*TASK GOAL*. Every line below that holds the word "JavaScript" must be listed.

(Collected data)
>>

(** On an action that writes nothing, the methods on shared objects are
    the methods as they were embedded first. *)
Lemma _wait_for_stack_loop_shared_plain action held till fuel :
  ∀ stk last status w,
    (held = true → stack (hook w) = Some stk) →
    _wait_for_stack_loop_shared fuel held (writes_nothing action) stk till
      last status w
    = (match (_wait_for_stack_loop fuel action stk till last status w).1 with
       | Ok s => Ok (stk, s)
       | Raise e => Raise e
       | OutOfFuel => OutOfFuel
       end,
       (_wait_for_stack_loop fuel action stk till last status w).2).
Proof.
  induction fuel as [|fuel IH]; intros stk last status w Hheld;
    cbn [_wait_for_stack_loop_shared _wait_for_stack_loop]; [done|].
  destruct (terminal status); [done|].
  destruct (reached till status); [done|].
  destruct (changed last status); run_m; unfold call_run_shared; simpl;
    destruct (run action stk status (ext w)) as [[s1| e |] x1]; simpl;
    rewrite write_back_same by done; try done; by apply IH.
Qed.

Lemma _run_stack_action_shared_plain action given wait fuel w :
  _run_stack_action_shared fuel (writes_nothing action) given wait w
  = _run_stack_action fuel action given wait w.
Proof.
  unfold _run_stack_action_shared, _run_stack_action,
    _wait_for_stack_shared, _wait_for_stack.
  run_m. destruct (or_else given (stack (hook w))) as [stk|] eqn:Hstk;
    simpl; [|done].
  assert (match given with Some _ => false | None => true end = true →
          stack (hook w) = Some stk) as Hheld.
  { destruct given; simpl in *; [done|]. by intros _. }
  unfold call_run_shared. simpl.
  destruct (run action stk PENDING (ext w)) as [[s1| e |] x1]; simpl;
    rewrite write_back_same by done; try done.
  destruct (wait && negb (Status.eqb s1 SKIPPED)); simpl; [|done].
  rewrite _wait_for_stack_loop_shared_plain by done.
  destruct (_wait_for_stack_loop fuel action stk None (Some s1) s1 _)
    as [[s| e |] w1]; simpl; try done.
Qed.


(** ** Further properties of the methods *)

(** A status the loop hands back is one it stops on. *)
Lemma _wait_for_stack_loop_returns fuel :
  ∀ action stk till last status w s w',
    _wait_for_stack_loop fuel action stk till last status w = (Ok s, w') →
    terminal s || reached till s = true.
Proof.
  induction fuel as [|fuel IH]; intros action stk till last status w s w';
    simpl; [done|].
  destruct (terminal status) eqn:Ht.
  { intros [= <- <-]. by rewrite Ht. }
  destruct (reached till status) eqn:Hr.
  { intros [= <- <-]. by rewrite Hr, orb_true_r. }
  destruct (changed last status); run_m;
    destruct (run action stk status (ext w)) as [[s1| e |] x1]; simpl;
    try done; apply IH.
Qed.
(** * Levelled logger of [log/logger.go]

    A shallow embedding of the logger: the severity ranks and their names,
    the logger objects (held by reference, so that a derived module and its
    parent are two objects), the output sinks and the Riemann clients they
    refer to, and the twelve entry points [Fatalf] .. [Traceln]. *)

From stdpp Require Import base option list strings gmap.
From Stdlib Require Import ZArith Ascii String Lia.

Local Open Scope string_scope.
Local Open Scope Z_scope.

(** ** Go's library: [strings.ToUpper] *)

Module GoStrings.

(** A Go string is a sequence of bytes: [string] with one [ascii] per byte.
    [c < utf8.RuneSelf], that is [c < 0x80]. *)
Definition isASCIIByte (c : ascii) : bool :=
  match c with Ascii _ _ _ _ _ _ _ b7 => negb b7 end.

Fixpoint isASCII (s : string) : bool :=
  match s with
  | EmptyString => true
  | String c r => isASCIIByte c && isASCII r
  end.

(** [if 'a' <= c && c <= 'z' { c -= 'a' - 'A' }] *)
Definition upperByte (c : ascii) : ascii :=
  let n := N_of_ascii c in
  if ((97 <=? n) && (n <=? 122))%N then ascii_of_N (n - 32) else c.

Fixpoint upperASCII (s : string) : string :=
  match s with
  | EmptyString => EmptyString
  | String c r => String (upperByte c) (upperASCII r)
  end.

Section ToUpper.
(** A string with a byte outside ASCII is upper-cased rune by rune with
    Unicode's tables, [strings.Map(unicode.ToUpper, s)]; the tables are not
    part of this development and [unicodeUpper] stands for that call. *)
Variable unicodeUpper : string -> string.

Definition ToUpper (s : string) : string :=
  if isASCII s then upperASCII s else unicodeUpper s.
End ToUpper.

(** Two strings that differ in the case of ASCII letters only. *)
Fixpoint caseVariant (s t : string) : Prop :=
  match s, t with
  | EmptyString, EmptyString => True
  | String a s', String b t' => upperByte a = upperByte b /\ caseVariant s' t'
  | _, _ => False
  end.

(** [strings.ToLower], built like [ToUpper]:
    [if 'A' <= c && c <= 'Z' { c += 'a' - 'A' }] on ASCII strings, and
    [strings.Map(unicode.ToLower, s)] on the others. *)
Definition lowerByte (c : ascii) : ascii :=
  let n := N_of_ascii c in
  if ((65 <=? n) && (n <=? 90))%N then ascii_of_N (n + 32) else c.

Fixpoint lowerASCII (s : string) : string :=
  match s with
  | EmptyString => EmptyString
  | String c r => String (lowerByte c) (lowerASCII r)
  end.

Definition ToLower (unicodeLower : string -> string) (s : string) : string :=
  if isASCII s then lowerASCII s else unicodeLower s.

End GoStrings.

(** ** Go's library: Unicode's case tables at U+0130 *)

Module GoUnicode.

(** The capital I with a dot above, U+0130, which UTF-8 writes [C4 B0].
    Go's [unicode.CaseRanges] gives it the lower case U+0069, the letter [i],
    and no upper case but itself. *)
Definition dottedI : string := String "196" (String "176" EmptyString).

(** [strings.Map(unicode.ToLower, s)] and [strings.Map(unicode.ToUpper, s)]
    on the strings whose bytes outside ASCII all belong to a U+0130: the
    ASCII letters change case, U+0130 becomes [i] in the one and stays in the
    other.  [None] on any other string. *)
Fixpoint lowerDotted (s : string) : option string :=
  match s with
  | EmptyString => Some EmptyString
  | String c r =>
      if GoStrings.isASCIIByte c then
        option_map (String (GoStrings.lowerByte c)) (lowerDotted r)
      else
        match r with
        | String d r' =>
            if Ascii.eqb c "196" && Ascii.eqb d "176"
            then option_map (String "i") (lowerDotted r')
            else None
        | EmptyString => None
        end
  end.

<<
>>

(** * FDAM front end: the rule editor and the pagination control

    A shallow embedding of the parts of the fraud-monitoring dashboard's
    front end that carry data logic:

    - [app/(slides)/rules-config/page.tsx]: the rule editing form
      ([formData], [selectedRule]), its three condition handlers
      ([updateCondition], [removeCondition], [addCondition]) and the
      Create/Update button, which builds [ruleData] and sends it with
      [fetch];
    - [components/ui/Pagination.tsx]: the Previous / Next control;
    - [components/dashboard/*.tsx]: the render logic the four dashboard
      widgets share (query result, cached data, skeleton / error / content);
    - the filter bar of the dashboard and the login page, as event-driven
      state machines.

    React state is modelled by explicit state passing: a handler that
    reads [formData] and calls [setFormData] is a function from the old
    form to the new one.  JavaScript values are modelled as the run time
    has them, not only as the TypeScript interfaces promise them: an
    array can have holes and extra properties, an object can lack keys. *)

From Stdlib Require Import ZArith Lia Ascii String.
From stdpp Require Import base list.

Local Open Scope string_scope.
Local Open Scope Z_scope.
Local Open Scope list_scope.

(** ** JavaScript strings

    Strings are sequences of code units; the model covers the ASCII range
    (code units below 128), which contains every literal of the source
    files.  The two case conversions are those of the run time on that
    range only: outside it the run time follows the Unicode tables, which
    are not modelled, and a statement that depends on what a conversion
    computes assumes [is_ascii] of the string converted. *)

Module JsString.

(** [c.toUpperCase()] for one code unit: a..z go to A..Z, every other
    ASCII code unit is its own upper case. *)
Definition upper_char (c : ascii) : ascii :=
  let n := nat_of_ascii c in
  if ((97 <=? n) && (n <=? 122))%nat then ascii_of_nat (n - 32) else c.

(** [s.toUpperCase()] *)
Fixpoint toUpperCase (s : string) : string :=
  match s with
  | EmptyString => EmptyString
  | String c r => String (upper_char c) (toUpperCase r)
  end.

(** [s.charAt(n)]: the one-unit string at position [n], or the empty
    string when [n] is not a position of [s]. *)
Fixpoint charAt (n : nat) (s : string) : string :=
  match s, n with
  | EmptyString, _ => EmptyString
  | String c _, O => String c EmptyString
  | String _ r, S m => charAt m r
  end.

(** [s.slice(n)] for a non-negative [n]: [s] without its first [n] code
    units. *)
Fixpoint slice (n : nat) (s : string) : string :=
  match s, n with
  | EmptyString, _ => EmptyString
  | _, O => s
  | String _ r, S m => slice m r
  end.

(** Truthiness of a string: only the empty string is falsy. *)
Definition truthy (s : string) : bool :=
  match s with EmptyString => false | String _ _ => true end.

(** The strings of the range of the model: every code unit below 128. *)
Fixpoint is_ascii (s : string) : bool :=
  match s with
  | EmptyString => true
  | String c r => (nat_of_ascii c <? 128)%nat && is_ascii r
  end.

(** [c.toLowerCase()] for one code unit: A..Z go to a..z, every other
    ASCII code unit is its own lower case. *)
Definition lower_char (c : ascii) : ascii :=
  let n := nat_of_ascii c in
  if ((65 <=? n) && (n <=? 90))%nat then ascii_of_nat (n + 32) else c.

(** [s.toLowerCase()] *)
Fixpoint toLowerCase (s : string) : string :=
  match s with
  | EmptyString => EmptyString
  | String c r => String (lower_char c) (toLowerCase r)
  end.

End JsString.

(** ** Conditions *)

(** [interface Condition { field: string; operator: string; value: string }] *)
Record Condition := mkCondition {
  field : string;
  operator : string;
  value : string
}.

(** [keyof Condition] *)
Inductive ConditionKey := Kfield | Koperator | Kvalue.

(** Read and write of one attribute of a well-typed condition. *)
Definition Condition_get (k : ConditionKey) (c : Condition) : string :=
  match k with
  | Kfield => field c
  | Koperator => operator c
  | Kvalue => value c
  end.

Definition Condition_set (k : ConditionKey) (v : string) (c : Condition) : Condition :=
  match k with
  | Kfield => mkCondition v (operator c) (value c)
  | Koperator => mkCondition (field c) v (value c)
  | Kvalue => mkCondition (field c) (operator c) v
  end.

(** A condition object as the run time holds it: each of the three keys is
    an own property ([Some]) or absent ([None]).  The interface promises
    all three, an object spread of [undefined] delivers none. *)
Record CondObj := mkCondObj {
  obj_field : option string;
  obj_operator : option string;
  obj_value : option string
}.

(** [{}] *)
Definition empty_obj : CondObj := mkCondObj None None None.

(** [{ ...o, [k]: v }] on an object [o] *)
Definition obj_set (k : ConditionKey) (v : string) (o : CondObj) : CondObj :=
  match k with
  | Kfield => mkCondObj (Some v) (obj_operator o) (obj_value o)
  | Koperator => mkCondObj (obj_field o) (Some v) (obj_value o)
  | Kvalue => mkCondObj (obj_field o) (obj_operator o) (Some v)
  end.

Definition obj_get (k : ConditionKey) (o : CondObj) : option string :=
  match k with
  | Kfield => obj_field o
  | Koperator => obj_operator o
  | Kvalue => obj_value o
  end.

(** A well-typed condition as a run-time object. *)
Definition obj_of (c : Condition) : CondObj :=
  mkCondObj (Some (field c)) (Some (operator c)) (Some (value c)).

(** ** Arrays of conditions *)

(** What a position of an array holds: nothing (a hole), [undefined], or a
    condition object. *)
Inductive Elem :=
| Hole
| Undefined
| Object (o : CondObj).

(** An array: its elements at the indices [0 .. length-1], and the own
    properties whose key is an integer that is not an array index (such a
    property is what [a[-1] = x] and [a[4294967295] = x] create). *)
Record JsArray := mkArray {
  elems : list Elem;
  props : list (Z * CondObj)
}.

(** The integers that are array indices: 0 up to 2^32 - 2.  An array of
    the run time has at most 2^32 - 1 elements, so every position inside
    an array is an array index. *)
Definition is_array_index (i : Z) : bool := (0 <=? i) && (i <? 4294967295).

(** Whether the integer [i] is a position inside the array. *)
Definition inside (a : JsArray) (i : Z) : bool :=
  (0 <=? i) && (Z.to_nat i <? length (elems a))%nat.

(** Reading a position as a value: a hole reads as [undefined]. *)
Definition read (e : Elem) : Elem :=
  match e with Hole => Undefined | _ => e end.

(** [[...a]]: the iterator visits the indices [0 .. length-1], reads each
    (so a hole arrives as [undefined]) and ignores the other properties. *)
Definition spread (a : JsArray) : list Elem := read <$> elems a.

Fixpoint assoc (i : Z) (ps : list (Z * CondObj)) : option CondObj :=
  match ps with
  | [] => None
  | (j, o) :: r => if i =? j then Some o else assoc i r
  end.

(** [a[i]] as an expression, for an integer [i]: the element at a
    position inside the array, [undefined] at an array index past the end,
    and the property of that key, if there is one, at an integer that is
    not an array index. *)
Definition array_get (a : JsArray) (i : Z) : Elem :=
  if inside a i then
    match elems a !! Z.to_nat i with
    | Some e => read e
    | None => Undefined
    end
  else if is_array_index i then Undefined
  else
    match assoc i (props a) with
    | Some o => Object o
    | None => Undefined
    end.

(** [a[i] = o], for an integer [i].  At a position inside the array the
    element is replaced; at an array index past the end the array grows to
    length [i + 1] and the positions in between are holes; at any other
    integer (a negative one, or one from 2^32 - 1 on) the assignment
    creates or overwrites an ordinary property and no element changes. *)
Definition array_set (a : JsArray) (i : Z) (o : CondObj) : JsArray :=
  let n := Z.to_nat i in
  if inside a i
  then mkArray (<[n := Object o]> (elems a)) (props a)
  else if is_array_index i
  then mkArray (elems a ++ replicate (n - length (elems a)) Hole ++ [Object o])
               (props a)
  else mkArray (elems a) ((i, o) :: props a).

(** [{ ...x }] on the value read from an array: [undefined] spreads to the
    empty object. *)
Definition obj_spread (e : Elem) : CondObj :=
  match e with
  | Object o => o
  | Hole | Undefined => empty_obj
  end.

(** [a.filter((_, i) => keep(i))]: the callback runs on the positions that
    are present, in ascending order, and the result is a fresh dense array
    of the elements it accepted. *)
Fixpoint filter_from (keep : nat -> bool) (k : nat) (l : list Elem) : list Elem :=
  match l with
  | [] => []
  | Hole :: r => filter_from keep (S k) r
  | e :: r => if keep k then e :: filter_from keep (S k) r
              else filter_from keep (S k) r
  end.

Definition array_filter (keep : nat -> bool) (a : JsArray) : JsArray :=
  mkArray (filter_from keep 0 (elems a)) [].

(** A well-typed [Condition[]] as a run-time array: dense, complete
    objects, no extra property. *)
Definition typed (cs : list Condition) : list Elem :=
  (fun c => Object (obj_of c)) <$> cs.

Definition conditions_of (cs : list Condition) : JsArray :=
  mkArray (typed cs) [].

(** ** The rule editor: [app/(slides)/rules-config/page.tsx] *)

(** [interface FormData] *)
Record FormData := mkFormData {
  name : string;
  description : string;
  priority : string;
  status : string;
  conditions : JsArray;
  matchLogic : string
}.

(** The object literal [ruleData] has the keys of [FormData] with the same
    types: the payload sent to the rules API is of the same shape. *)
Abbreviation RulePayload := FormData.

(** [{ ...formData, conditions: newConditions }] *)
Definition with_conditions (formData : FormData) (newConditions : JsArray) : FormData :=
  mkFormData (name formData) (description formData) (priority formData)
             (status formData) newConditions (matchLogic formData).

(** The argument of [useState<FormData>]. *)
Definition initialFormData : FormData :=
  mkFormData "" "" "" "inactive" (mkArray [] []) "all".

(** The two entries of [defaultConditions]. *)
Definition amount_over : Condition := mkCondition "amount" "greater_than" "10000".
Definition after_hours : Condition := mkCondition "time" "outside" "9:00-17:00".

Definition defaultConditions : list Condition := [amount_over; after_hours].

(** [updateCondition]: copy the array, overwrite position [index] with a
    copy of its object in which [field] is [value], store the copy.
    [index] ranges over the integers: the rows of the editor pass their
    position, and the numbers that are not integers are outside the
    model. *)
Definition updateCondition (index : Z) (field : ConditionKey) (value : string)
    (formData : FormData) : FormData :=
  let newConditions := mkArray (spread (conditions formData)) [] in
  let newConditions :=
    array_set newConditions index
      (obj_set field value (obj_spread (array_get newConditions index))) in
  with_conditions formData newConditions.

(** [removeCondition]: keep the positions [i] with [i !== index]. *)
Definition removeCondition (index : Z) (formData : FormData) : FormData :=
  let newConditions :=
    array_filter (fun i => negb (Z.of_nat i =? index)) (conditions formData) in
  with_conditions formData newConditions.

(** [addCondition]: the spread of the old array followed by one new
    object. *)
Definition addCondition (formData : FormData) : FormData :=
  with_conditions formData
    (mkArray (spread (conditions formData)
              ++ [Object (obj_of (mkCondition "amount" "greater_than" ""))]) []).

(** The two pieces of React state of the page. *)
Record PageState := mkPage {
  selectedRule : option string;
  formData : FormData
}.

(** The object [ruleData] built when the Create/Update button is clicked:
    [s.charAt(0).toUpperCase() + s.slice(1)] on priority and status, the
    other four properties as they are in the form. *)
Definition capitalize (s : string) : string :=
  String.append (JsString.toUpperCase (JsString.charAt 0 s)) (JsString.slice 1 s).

<<

*EXPECTED ANSWER*.
    form to the new one.  JavaScript values are modelled as the run time
(** ** JavaScript strings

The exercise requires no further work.